Sentado nos cornos de um veado com uma espingarda na mão faz pontaria ao
seu retrato. ‒ O meu nome é América! Milhares de coelhos de todo o continente correm, juntam-se à sua volta, farejando e mordendo-lhe os pés cheios de veneno.
. . . . .
O Xamã mexia na terra. Entre as folhas e o estrume descobriu um homúnculo.

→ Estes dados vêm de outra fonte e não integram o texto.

(* ===== verification/VmmOps.v ===== *)
(** * Address spaces: unmapping and protection

    Proofs about [unmap_range] and [mprotect] of [Vmm] against the view of
    [VmmView].  Both first split the regions at the ends of the range, which
    changes no page, and then treat the regions inside it whole. *)
From S2P Require Import Prelude KLib PageSites PageRef PageVec Vmm VmmView VmmMap.
#[local] Open Scope Z_scope.

(** ** Loops over the slots *)
Lemma for_slots_spec {X} (f : VmaRegion -> X -> option VmaRegion * X) (g : VmaRegion -> option VmaRegion) rs x :
  (forall r x, (f r x).1 = g r) ->
  live (for_slots f rs x).1 = omap g (live rs) /\ (for_slots f rs x).2 = foldl (fun x r => (f r x).2) x (live rs).
Proof.
  intros Hg. revert x. induction rs as [|[r|] rs IH]; intros x; [done| |].
  - change (live (Some r :: rs)) with (r :: live rs). cbn [for_slots foldl]. specialize (Hg r x). destruct (f r x) as [o x1].
    cbn [fst snd] in *. subst o. destruct (IH x1) as [I1 I2]. destruct (for_slots f rs x1) as [rs' x']. cbn [fst snd] in *.
    split; [|done]. change (omap g (r :: live rs)) with (match g r with Some y => y :: omap g (live rs) | None => omap g (live rs) end).
    rewrite <- I1. by destruct (g r).
  - cbn [for_slots]. destruct (IH x) as [I1 I2]. destruct (for_slots f rs x) as [rs' x']. done.
Qed.

Lemma omap_filter (P : VmaRegion -> bool) l : omap (fun r => if P r then None else Some r) l = List.filter (fun r => negb (P r)) l.
Proof. induction l as [|r l IH]; [done|]. cbn. destruct (P r); cbn; by rewrite <- IH. Qed.

Lemma elem_of_filter_list (P : VmaRegion -> bool) l r : r ∈ List.filter P l <-> r ∈ l /\ P r = true.
Proof. by rewrite list_elem_of_In, filter_In, <- list_elem_of_In. Qed.
(** Private demand-paged regions lose their frames; shared and device mappings
    are left alone and eager ones are zeroed in place. *)
Definition droppable (r : VmaRegion) : bool := lazy r && negb (has (map_flags r) MAP_SHARED) && negb (file_cap r =? U64_MAX).

(** ** How much of a range is mapped *)
Definition overlap (v e : Z) (r : VmaRegion) : Z := Z.max 0 (Z.min (end_ r) e - Z.max (start r) v).
Fixpoint sum_overlap (v e : Z) (l : list VmaRegion) : Z := match l with [] => 0 | r :: l => overlap v e r + sum_overlap v e l end.
Definition mapped_pages (v : Z) (n : nat) (l : list VmaRegion) : Z := countb (fun i => existsb (covers (va_of v i)) l) (seq 0 n).

Lemma countb_seq_S f n : countb f (seq 0 (S n)) = countb f (seq 0 n) + (if f n then 1 else 0).
Proof. rewrite seq_S, countb_app. cbn. destruct (f n); lia. Qed.

Lemma overlap_count r v n : region_ok r -> (PAGE_SIZE | v) ->
  overlap v (v + Z.of_nat n * PAGE_SIZE) r = PAGE_SIZE * countb (fun i => covers (va_of v i) r) (seq 0 n).
Proof.
  intros R [q Hq]. destruct (ro_start r R) as [s Hs], (ro_end r R) as [t Ht]. pose proof (ro_range r R). unfold overlap, PAGE_SIZE in *.
  induction n as [|n IH]; [cbn [seq countb]; lia|]. rewrite countb_seq_S. destruct (covers (va_of v n) r) eqn:E.
  - apply covers_spec in E. unfold va_of, PAGE_SIZE in E. lia.
  - apply not_true_iff_false in E. rewrite covers_spec in E. unfold va_of, PAGE_SIZE in E. lia.
Qed.

Lemma countb_ext {A} (f g : A -> bool) l : (forall x, f x = g x) -> countb f l = countb g l.
Proof. intros H. induction l as [|x l IH]; [done|]. cbn. by rewrite H, IH. Qed.

Lemma countb_disjoint {A} (f g : A -> bool) l : (forall x, f x = true -> g x = false) -> countb (fun x => f x || g x) l = countb f l + countb g l.
Proof. intros H. induction l as [|x l IH]; [done|]. cbn. rewrite IH. destruct (f x) eqn:E; [rewrite (H x E)|destruct (g x)]; cbn; lia. Qed.

Lemma sum_overlap_spec l v n : space_ok l -> (PAGE_SIZE | v) ->
  sum_overlap v (v + Z.of_nat n * PAGE_SIZE) l = PAGE_SIZE * mapped_pages v n l.
Proof.
  intros HS Hd. unfold mapped_pages. induction l as [|r l IH]; cbn [sum_overlap existsb].
  - assert (countb (fun _ : nat => false) (seq 0 n) = 0) as ->; [|lia]. induction (seq 0 n); cbn; lia.
  - apply space_ok_cons in HS as (R & Hap & HS). rewrite IH, overlap_count by done.
    rewrite (countb_disjoint (fun i => covers (va_of v i) r) (fun i => existsb (covers (va_of v i)) l)); [lia|].
    intros i Hc. apply not_true_iff_false. intros (q & Hq & Hcq)%existsb_exists. rewrite Forall_forall in Hap. apply list_elem_of_In, Hap in Hq.
    by rewrite (apart_covers r q) in Hcq.
Qed.

(** The sum is the whole range exactly when every page of it is mapped. *)
Lemma fully_mapped l v n : space_ok l -> (PAGE_SIZE | v) ->
  0 <= sum_overlap v (v + Z.of_nat n * PAGE_SIZE) l <= Z.of_nat n * PAGE_SIZE /\
  (sum_overlap v (v + Z.of_nat n * PAGE_SIZE) l = Z.of_nat n * PAGE_SIZE <-> forall i, (i < n)%nat -> view l (va_of v i) <> None).
Proof.
  intros HS Hd. rewrite (sum_overlap_spec l v n HS Hd). unfold mapped_pages. set (f := fun i => _).
  pose proof (countb_bounds f (seq 0 n)) as Hb. rewrite length_seq in Hb. split; [unfold PAGE_SIZE; lia|].
  assert (PAGE_SIZE * countb f (seq 0 n) = Z.of_nat n * PAGE_SIZE <-> countb f (seq 0 n) = Z.of_nat (length (seq 0 n))) as ->.
  { rewrite length_seq. unfold PAGE_SIZE. lia. }
  rewrite countb_all, Forall_forall. assert (forall i, f i = true <-> view l (va_of v i) <> None) as Hf.
  { intros i. unfold f. rewrite existsb_exists. split.
    - intros (q & Hq%list_elem_of_In & Hc). by rewrite (view_elem l _ q (proj2 HS) Hq Hc).
    - intros Hv. destruct (view l (va_of v i)) as [pg|] eqn:E; [|done]. apply view_inv in E as (q & Hq & Hc & _). exists q. split; [by apply list_elem_of_In|done]. }
  setoid_rewrite Hf. split; intros Hi i Hx; apply Hi; [apply elem_of_seq; lia|apply elem_of_seq in Hx; lia].
Qed.

Lemma idx_ge r b va : region_ok r -> (PAGE_SIZE | b) -> start r <= b -> start r <= va ->
  (b - start r) / PAGE_SIZE <= Z.of_nat (idx_of r va) <-> b <= va.
Proof.
  intros R [k Hk] Hb Hv. destruct (ro_start r R) as [s Hs]. unfold idx_of. rewrite Z2Nat.id by (apply Z.div_pos; [lia|done]).
  rewrite Hk, Hs, <- Z.mul_sub_distr_r, Z.div_mul by done. split; intros Hx.
  - pose proof (Z.mul_div_le (va - s * PAGE_SIZE) PAGE_SIZE page_pos). unfold PAGE_SIZE in *. lia.
  - apply Z.div_le_lower_bound; [done|]. unfold PAGE_SIZE in *. lia.
Qed.

Lemma discarded_absent r i : frame_of r i = None -> discarded (page_no r i) = page_no r i.
Proof. intros Hf. unfold discarded. cbn [page_no p_frame]. by rewrite Hf. Qed.

Definition is_zero (c : call) : bool := match c with Zero _ _ => true | _ => false end.

Section discard.
Context {T : Type} `{PageTable T}.
Implicit Types (t : T) (w : world T).

(** What the loop does to one region. *)
Record dropped (v e : Z) (r r' : VmaRegion) t t' : Prop := {
  dr_ok : region_ok r';
  dr_range : start r' = start r /\ end_ r' = end_ r;
  dr_page : forall va, covers va r = true ->
    page_no r' (idx_of r va) = if droppable r && bool_decide (v <= va < e) then discarded (page_no r (idx_of r va)) else page_no r (idx_of r va);
  dr_sub : forall va q, pte t' va = Some q -> pte t va = Some q;
  dr_gone : forall va p, (PAGE_SIZE | va) -> covers va r = true -> v <= va < e -> droppable r = true -> frame_of r (idx_of r va) = Some p -> pte t' va = None }.

Lemma dropped_same v e r t : region_ok r -> droppable r = false \/ end_ r <= v \/ e <= start r -> dropped v e r r t t.
Proof.
  intros R Hn. split; try done.
  - intros va Hc%covers_spec. destruct (droppable r); [|done]. cbn. rewrite bool_decide_eq_false_2; [done|]. destruct Hn; [done|lia].
  - intros va p _ Hc%covers_spec Hva Hd. rewrite Hd in Hn. destruct Hn; [done|lia].
Qed.

Lemma dropped_pages v e r t rel : region_ok r -> (PAGE_SIZE | v) -> (PAGE_SIZE | e) -> droppable r = true -> ~ (end_ r <= v \/ e <= start r) ->
  let lo := Z.max (start r) v in
  let hi := Z.min (end_ r) e in
  let first := Z.to_nat ((lo - start r) / PAGE_SIZE) in
  let last := Nat.min (Z.to_nat ((hi - start r) / PAGE_SIZE)) (PageVec.len (lazy_pages r)) in
  exists r' t' fs, clear_pages (seq first (last - first)) r t rel = Some (r', t', rel ++ fs) /\ dropped v e r r' t t'.
Proof.
  intros R Dv De Hdr Hov lo hi first last. assert (lazy r = true) as El by (unfold droppable in Hdr; by destruct (lazy r)). pose proof (ro_range r R) as Hrr.
  assert ((PAGE_SIZE | lo) /\ (PAGE_SIZE | hi)) as [Dlo Dhi].
  { unfold lo, hi. destruct (Z.max_spec (start r) v) as [[_ ->]|[_ ->]], (Z.min_spec (end_ r) e) as [[_ ->]|[_ ->]]; split; (apply R || done). }
  assert (0 <= (lo - start r) / PAGE_SIZE /\ 0 <= (hi - start r) / PAGE_SIZE) as [N1 N2] by (split; apply Z.div_pos; (lia || done)).
  destruct (clear_pages_spec (seq first (last - first)) r t rel) as (r' & t' & E & C & P); [apply R|apply NoDup_seq| |].
  { apply Forall_forall. intros i Hi%elem_of_seq. lia. }
  assert (forall va, covers va r = true -> (v <= va < e -> frame_at r (idx_of r va) = 0 \/ idx_of r va ∈ seq first (last - first)) /\ (idx_of r va ∈ seq first (last - first) -> v <= va < e)) as Hidx.
  { intros va Hc%covers_spec. pose proof (idx_ge r lo va R Dlo ltac:(lia) ltac:(lia)) as I1. pose proof (idx_ge r hi va R Dhi ltac:(lia) ltac:(lia)) as I2. rewrite elem_of_seq. split.
    - intros Hva. destruct (decide (idx_of r va < PageVec.len (lazy_pages r))%nat); [right; lia|left]. rewrite frame_at_list by apply R.
      rewrite lookup_ge_None_2; [done|]. rewrite length_to_list. lia.
    - lia. }
  exists r', t', (frames_in (seq first (last - first)) r). split; [exact E|]. pose proof (cl_same _ _ _ C) as (S1 & S2 & _). split.
  - apply (cleared_ok (seq first (last - first)) r r' (end_ r)); [done|done|lia|apply R|by destruct r|]. intros i Hi. right. by apply (ro_len r R El).
  - done.
  - intros va Hc. rewrite (cleared_page _ r r' _ El C), Hdr. cbn [andb]. destruct (Hidx va Hc) as [H1 H2]. destruct (bool_decide (idx_of r va ∈ _)) eqn:Eb.
    + apply bool_decide_eq_true in Eb. by rewrite bool_decide_eq_true_2 by auto.
    + apply bool_decide_eq_false in Eb. destruct (bool_decide (v <= va < e)) eqn:Ev; [|done]. apply bool_decide_eq_true in Ev. symmetry. apply discarded_absent.
      unfold frame_of. rewrite El. by destruct (H1 Ev) as [->|].
  - intros va q Hq. rewrite P in Hq. by case_decide.
  - intros va p Hd Hc Hva _ Hf. rewrite P, decide_True; [done|]. unfold frame_of in Hf. rewrite El in Hf. apply list_elem_of_fmap. exists (idx_of r va).
    pose proof (proj1 (covers_spec va r) Hc). split; [apply idx_va; lia || done|]. apply list_elem_of_In, filter_In. rewrite <- list_elem_of_In.
    destruct (Z.eqb_spec (frame_at r (idx_of r va)) 0); [done|]. split; [|done]. by destruct (proj1 (Hidx va Hc) Hva).
Qed.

Disputou-o com uma raposa, conseguiu arrancá-lo dos seus dentes. Entregou-o nos braços de um casal que quase não se mexia. Havia fotografias, papel de parede, uma ventoinha lenta, uma planta de folhas enormes. Cheirava a papel machê. O ar era seco, demasiado seco para o bebé. O bebé começou a salivar. Trouxeram um vaso porque ele cuspia muito. E punham terra por cima, por causa do cheiro. Finalmente o bebé parou. E em pouco tempo começou a falar. Estavam todos admirados e, distraídos com o bebé, não repararam na árvore que crescia no vaso. Só quando o cheiro dos frutos lhes seduziu a atenção se viraram. Não compreendiam bem o que era aquilo, mas o doce dos frutos dizia- lhes que sim, é para pôr na boca. Só aqueles com faro para o negócio é que sabiam não os comer.
O Xamã foi-lhe ensinando a crescer:
‒ Não olhes para os outros. É tudo uma ilusão. A humanidade apareceu para poderes existir. Eles esticam os braços, e milhões de braços é onde te sentas.
Quando parou de crescer, mandou-o chamar:
‒ Quem sou eu? Ao fim de nove dias, o Xamã desenterrou uma televisão no quintal. ‒ Tu podes ser quem quiseres. És tu que te constróis com as mãos. Carregou no comando; mudou de canal. Já não havia mais nada que lhe pudesse ensinar: rasgou a sua pele e de si próprio fez-lhe um tapete.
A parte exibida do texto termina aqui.